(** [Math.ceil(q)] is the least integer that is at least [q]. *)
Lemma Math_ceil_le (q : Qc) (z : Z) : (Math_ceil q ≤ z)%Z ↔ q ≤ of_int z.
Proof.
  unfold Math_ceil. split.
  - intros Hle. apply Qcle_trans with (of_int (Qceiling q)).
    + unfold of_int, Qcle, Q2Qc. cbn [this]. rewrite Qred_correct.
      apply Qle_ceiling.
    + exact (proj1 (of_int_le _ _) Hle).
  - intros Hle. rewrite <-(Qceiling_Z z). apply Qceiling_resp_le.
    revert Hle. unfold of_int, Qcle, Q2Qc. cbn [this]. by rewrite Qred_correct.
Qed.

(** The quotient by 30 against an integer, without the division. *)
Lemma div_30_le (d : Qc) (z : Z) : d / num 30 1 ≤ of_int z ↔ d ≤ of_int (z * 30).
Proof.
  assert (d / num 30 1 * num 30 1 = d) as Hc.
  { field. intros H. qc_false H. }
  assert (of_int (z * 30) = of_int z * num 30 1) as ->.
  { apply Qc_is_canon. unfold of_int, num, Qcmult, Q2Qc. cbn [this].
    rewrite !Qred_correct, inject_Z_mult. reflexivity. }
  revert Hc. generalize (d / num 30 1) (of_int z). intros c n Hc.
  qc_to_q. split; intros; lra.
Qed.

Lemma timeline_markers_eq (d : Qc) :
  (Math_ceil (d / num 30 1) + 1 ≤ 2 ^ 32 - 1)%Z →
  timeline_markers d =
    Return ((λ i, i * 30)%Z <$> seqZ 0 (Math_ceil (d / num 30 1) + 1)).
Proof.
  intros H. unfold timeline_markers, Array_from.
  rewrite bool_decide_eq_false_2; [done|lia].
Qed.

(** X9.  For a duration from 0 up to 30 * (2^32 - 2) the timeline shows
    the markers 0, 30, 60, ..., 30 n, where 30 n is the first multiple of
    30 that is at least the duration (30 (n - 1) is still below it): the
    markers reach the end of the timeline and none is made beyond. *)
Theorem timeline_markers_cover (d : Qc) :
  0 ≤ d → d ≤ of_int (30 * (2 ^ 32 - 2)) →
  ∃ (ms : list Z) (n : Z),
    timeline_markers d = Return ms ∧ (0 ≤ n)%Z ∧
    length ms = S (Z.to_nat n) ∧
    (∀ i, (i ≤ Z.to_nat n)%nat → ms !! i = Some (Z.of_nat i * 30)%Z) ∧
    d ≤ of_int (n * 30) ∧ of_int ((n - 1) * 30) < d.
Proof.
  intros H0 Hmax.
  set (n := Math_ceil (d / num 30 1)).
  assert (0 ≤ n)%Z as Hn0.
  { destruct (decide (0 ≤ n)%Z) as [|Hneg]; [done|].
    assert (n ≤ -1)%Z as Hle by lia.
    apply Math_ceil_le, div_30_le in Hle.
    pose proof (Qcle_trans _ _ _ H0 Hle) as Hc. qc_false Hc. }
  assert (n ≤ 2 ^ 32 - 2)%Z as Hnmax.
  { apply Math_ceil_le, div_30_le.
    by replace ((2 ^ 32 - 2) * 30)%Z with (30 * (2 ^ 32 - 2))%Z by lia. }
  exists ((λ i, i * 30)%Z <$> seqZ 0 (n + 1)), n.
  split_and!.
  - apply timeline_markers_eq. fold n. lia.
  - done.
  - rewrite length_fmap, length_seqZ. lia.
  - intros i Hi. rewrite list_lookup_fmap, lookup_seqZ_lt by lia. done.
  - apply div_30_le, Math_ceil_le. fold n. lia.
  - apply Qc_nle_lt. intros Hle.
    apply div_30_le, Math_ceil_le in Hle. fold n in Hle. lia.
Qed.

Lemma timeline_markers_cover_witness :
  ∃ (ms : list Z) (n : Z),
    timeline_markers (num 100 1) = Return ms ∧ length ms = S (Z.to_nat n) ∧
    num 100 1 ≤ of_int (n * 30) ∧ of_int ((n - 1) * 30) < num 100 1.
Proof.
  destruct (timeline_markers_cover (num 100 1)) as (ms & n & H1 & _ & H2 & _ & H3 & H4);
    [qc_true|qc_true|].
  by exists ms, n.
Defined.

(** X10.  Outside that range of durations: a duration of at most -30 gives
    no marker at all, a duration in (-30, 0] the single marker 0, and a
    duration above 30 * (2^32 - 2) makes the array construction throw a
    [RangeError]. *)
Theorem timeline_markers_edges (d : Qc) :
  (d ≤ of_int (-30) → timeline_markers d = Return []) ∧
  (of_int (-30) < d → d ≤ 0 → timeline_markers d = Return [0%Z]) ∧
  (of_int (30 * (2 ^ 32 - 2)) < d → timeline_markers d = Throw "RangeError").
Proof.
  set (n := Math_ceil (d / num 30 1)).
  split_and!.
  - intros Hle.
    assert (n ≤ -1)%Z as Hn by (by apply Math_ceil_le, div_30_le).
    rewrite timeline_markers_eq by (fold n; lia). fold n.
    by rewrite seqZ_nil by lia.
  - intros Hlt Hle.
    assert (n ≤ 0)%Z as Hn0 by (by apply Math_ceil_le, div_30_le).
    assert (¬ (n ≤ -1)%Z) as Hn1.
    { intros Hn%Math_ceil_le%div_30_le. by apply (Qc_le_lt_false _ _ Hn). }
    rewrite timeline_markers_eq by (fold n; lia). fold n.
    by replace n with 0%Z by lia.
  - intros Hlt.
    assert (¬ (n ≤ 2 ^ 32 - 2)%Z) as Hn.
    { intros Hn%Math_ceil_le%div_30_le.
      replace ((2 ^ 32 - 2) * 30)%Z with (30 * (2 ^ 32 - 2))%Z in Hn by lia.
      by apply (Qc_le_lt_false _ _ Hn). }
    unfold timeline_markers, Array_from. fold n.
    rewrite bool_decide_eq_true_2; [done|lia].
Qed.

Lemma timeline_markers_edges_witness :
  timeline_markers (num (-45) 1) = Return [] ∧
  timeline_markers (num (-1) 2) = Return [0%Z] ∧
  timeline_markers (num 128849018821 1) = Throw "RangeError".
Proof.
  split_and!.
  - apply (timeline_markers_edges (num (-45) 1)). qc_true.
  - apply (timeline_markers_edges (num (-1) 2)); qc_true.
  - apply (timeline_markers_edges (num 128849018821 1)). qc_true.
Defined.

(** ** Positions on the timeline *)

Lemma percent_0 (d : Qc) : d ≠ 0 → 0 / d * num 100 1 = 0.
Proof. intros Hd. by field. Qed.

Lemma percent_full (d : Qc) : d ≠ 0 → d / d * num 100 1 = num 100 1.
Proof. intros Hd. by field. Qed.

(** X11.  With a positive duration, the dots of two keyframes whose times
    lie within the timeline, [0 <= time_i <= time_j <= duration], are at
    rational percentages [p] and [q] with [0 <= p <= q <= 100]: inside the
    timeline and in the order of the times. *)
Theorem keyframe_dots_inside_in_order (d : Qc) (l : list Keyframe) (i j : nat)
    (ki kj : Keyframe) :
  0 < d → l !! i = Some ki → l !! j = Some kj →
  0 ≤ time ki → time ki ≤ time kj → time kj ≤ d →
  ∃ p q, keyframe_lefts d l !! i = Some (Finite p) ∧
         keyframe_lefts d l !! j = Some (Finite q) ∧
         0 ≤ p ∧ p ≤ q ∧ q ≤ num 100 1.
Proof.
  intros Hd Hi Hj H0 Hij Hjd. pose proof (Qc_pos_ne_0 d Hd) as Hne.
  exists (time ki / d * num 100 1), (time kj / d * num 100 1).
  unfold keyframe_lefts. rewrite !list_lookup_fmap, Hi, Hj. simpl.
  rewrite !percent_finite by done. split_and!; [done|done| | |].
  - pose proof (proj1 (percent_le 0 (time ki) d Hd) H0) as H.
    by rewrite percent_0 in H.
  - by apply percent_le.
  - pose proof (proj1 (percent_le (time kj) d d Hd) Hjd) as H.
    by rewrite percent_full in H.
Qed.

· · · · ·

For an answer, give a copy of every line in the listing that holds the word "revert".

    revert Hle. unfold of_int, Qcle, Q2Qc. cbn [this]. by rewrite Qred_correct.
  revert Hc. generalize (d / num 30 1) (of_int z). intros c n Hc.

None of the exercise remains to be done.